Persistency

Previous Topic Next Topic
 
classic Classic list List threaded Threaded
4 messages Options
Reply | Threaded
Open this post in threaded view
|  
Report Content as Inappropriate

Persistency

aemadrid
I'm very interested in ES and I'm wondering how you can do persistency
and how it impacts performance. Can you elaborate a little bit more on
that?
Reply | Threaded
Open this post in threaded view
|  
Report Content as Inappropriate

Re: Persistency

kimchy
Administrator
Sure. Basically, persistency is done in a "write behind manner" and it called gateway in elasticsearch. The cluster meta data and including indices that you choose to are written to a long term persistent storage asynchronously in the background.

The cluster meta data include all the indices (and their settings) that have been created in the cluster (not including the indices content). This is written to the gateway every time something changes (like creating a new index). Each index in turn can also be persistent to a gateway. The index content itself is persistent to the gateway, along with its transaction log.

In terms of high availability, if you create an index with 1 replica per shard, then you have "real time" high availability, which means that if a node fails, there is a replica for it. Of course, you can always create more than one replica per shard. The replication to the replicas is done in parallel. The nice thing about elasticsearch is that reads go to one of the replica shards, which means that you can scale reads/search with more replicas.

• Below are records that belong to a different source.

(** * Dataset synchronisation of the Covid19 dashboard

    A shallow embedding of [helpers/download.py]: the directory helper
    [create_dir], the fetch wrapper [download_csv] and the two entry points
    [update_contagions] and [update_vaccinations], together with the parts of
    [pathlib], [pandas] and [joblib] they rely on.

    The local file system and the list of URLs requested so far form the
    mutable world; the remote repositories, the clock and the logging level
    are read-only surroundings.  Python exceptions are results of a small
    state-and-exception monad: a raised exception keeps every change made to
    the world before it. *)

From Stdlib Require Import ZArith Ascii String.
From stdpp Require Import base tactics option list list_numbers gmap strings.

Local Open Scope Z_scope.

(** ** Python strings *)

Module Str.

Definition chars (s : string) : list ascii := list_ascii_of_string s.
Definition of_chars (l : list ascii) : string := string_of_list_ascii l.

Definition mem (c : ascii) (cs : string) : bool :=
  bool_decide (c ∈ chars cs).

Fixpoint strip_front (cs : string) (l : list ascii) : list ascii :=
  match l with
  | [] => []
  | c :: l' => if mem c cs then strip_front cs l' else l
  end.

(** [s.lstrip(cs)]: drop the leading characters that occur in [cs]. *)
Definition lstrip (cs s : string) : string :=
  of_chars (strip_front cs (chars s)).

Each shard replication group has a primary shard, which is responsible for persisting the index and the transaction log into the long term gateway storage. This is done in a scheduled manner (you can control it), and there is even an API to force it (the gateway snapshot API).

The snapshotting of the index into the persistent storage is done in the background, so there is no impact on performance of actual operations done against the index.

The gateway module itself (both the cluster one, and the index one) are completely pluggable. The current implementation is a file system based one. There are more to come including cloud based ones to persist to Amazon S3 for example.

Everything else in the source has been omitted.